Ruins of the Sinagua

A snowy May morning in Flagstaff

Driving over to Sedona one morning from a roadside camp outside of Ash Fork, we were stunned by the green and white beauty of fresh snow on evergreens as we rolled through Flagstaff. Aaah, but what that dusting must look like in red and orange Sedona!
DB and Harlan hiking in

As luck would have it, Sedona was actually snow-free, though heavy, gray clouds threatened to dump rain upon us. So after a quick hike up The Cockscomb, me, DB and Harlan Stockman met up with my boy Walt Hutton and his friend Brad for an exploratory adventure up one of the fine unnamed peaks on the outskirts of town. We began the hike in as a gentle but soaking rain greeted us.
The lower ruins

Eventually leaving the trail on our approach, Walt, who'd found a particularly nice set of Sinagua ruins up in the canyon below the peak before, led us off-trail to a rough route that worked cliffs and other obstacles to the first set. Pottery shards, a couple low walls, even a window!
The upper ruins

Hesitant to leave the shelter of the ruin's alcove, we set back out into the rain and wandered up steeper terrain to what Walt promised us was an even better ruin. Wow!
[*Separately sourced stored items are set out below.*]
(** * Session discovery, parsing, naming and search of claude-session-manager

    A shallow embedding of [src/historyParser.ts] (class [HistoryParser]) and
    theorems about it.

    Modelling conventions.
    - A JavaScript string is the list of its code units.  Code units are
      taken in the Latin-1 range (one [ascii] each), where [toLowerCase]
      keeps the length and [trim] strips the code units 9-13, 32 and 160.
    - Numbers that count things ([maxSessions], [maxResults], lengths) are
      [nat]; numbers the source subtracts from ([indexOf] results, slice
      bounds, timestamps in milliseconds) are [Z].
    - A [Date] is its time value, absent for an Invalid Date; a number
      computed from dates is absent where the source gets [NaN].
    - A statement that throws inside a [try] leaves the effects of the
      statements before it and skips the ones after it.
    - The filesystem is an explicit read-only value; an [fs] call that can
      throw returns a [result]. *)

From Stdlib Require Import List Arith Lia Bool ZArith Ascii.
From Stdlib Require String.
Import String.StringSyntax.
Delimit Scope string_scope with string.
From Stdlib Require Import Sorting.Sorted Sorting.Permutation.
From Equations Require Import Equations.
Import ListNotations.

(* ===================================================================== *)
(** * 1. JavaScript string primitives *)
(* ===================================================================== *)

Definition str : Type := list ascii.

Definition lit (s : String.string) : str := String.list_ascii_of_string s.
Arguments lit s%_string.

Fixpoint str_eqb (a b : str) : bool :=
  match a, b with
  | [], [] => true
  | x :: a', y :: b' => Ascii.eqb x y && str_eqb a' b'
  | _, _ => false
  end.

(** [s.startsWith(p)] *)
Fixpoint startsWith (s p : str) : bool :=
  match p, s with
  | [], _ => true
  | y :: p', x :: s' => Ascii.eqb x y && startsWith s' p'
  | _ :: _, [] => false
  end.

(** [s.endsWith(p)] *)
Definition endsWith (s p : str) : bool := startsWith (rev s) (rev p).

(** [s.indexOf(needle)]: the least index at which [needle] occurs, -1 when
    there is none.  [indexOf_from k] scans the suffix that starts at
    index [k]. *)
Fixpoint indexOf_from (k : Z) (s needle : str) : Z :=
  if startsWith s needle then k
  else match s with
       | [] => (-1)%Z
       | _ :: s' => indexOf_from (k + 1)%Z s' needle
       end.

Definition indexOf (s needle : str) : Z := indexOf_from 0%Z s needle.

(** [s.includes(needle)] *)
Fixpoint includes (s needle : str) : bool :=
  startsWith s needle ||
  match s with
  | [] => false
  | _ :: s' => includes s' needle
  end.

(** [s.slice(start, end)], negative bounds counting from the end. *)
Definition slice_bound (len i : Z) : Z :=
  if (i <? 0)%Z then Z.max (len + i) 0 else Z.min i len.

Definition slice (s : str) (start stop : Z) : str :=
  let len := Z.of_nat (length s) in
  let from := slice_bound len start in
  let to := slice_bound len stop in
  firstn (Z.to_nat (to - from)) (skipn (Z.to_nat from) s).

(** [s.toLowerCase()] on Latin-1 code units. *)
Definition lowerCodeUnit (c : ascii) : ascii :=
  let n := nat_of_ascii c in
  if ((65 <=? n) && (n <=? 90)) ||
     ((192 <=? n) && (n <=? 222) && negb (n =? 215))
  then ascii_of_nat (n + 32) else c.

Definition toLowerCase (s : str) : str := map lowerCodeUnit s.

(** White space of [String.prototype.trim] in the Latin-1 range. *)
Definition isWhiteSpace (c : ascii) : bool :=
  let n := nat_of_ascii c in
  ((9 <=? n) && (n <=? 13)) || (n =? 32) || (n =? 160).

Fixpoint trimStart (s : str) : str :=
  match s with
  | c :: s' => if isWhiteSpace c then trimStart s' else s
  | [] => []
  end.

Definition trimEnd (s : str) : str := rev (trimStart (rev s)).

Definition trim (s : str) : str := trimEnd (trimStart s).

(** [s.split(c)] for a one-character separator: never the empty list. *)
Fixpoint split (c : ascii) (s : str) : list str :=
  match s with
  | [] => [[]]
  | x :: s' =>
      if Ascii.eqb x c then [] :: split c s'
      else match split c s' with
           | [] => [[x]]
           | w :: ws => (x :: w) :: ws
           end
  end.

(** [xs.join(sep)] *)
Fixpoint join (sep : str) (xs : list str) : str :=
  match xs with
  | [] => []
  | [x] => x
  | x :: xs' => x ++ sep ++ join sep xs'
  end.

(** [s.replace(pattern, '')] for a string pattern: the first occurrence of
    [pattern] is removed. *)
Fixpoint removeFirst (s pattern : str) : str :=
  if startsWith s pattern then skipn (length pattern) s
  else match s with
       | [] => []
       | x :: s' => x :: removeFirst s' pattern
       end.

(** JavaScript truthiness of a [string | null | undefined] value. *)
Definition truthy (v : option str) : bool :=
  match v with
  | Some (_ :: _) => true
  | _ => false
  end.

(* ===================================================================== *)
(** * 2. Node's POSIX [path] module *)
(* ===================================================================== *)

Definition slash : ascii := "/"%char.
Definition dash : ascii := "-"%char.
Definition dot : str := lit ".".
Definition dotdot : str := lit "..".
Definition root : str := lit "/".

(** [normalizeString]: the segments that survive resolving [.] and [..];
    [acc] holds the kept segments, last one first. *)
Fixpoint normalizeSegments (allowAboveRoot : bool) (acc segs : list str)
  : list str :=
  match segs with
  | [] => rev acc
  | seg :: segs' =>
      if str_eqb seg [] || str_eqb seg dot then
        normalizeSegments allowAboveRoot acc segs'
      else if str_eqb seg dotdot then
        match acc with
        | top :: acc' =>
            if str_eqb top dotdot
            then normalizeSegments allowAboveRoot
                   (if allowAboveRoot then dotdot :: acc else acc) segs'
            else normalizeSegments allowAboveRoot acc' segs'
        | [] =>
            normalizeSegments allowAboveRoot
              (if allowAboveRoot then [dotdot] else []) segs'
        end
      else normalizeSegments allowAboveRoot (seg :: acc) segs'
  end.

(** [path.normalize(p)] *)
Definition path_normalize (p : str) : str :=
  match p with
  | [] => dot
  | c :: _ =>
      let isAbsolute := Ascii.eqb c slash in
      let trailingSeparator := endsWith p [slash] in
      let body :=
        join [slash] (normalizeSegments (negb isAbsolute) [] (split slash p)) in
      match body with
      | [] => if isAbsolute then root
              else if trailingSeparator then lit "./" else dot
      | _ :: _ =>
          let body' := if trailingSeparator then body ++ [slash] else body in
          if isAbsolute then slash :: body' else body'
      end
  end.

(** [path.join(...args)]: empty arguments are skipped, the rest is joined
    with [/] and normalized. *)
Definition path_joinAll (args : list str) : str :=
  match filter (fun a => negb (str_eqb a [])) args with
  | [] => dot
  | kept => path_normalize (join [slash] kept)
  end.

Definition path_join (a b : str) : str := path_joinAll [a; b].

Fixpoint dropSlashes (r : str) : str :=
  match r with
  | c :: r' => if Ascii.eqb c slash then dropSlashes r' else r
  | [] => []
  end.

Fixpoint dropName (r : str) : str :=
  match r with
  | c :: r' => if Ascii.eqb c slash then r else dropName r'
  | [] => []
  end.

Fixpoint takeName (r : str) : str :=
  match r with
  | c :: r' => if Ascii.eqb c slash then [] else c :: takeName r'
  | [] => []
  end.

(** [path.dirname(p)]: the backwards scan stops above index 0. *)
Definition path_dirname (p : str) : str :=
  match p with
  | [] => dot
  | c :: rest =>
      let hasRoot := Ascii.eqb c slash in
      match dropName (dropSlashes (rev rest)) with
      | [] => if hasRoot then root else dot
      | _ :: before =>
          (* the separator found sits at index [1 + length before] *)
          if hasRoot && (length before =? 0) then lit "//"
          else c :: rev before
      end
  end.

(** [path.basename(p)] *)
Definition path_basename (p : str) : str :=
  rev (takeName (dropSlashes (rev p))).

Example path_join_root : path_join root (lit "Users") = lit "/Users".
Proof. reflexivity. Qed.

Example path_join_empty : path_join (lit "/Users") [] = lit "/Users".
Proof. reflexivity. Qed.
Indeed it was!
Corn cobs and pottery shards

Situated in a rather large alcove above a huge drop-off, this ruin had several crumbling walls, a window or two, pottery shards everywhere you stepped, and dozens of corn cobs. And to make access more challenging, an exposed traverse on narrow ledges led into the alcove. Sweet!
Beautiful scenery amongst the clouds

Enjoying a lunch and quite a few pictures, we soon decided the rain was a bit much to be scrambling and climbing around on steep slabs in hopes of finding an uncertain way up the improbable peak above us. It was time to hike out. A beautiful hike to a very special place.
DB on the hike out

Thanks for the lead on this one, Walt!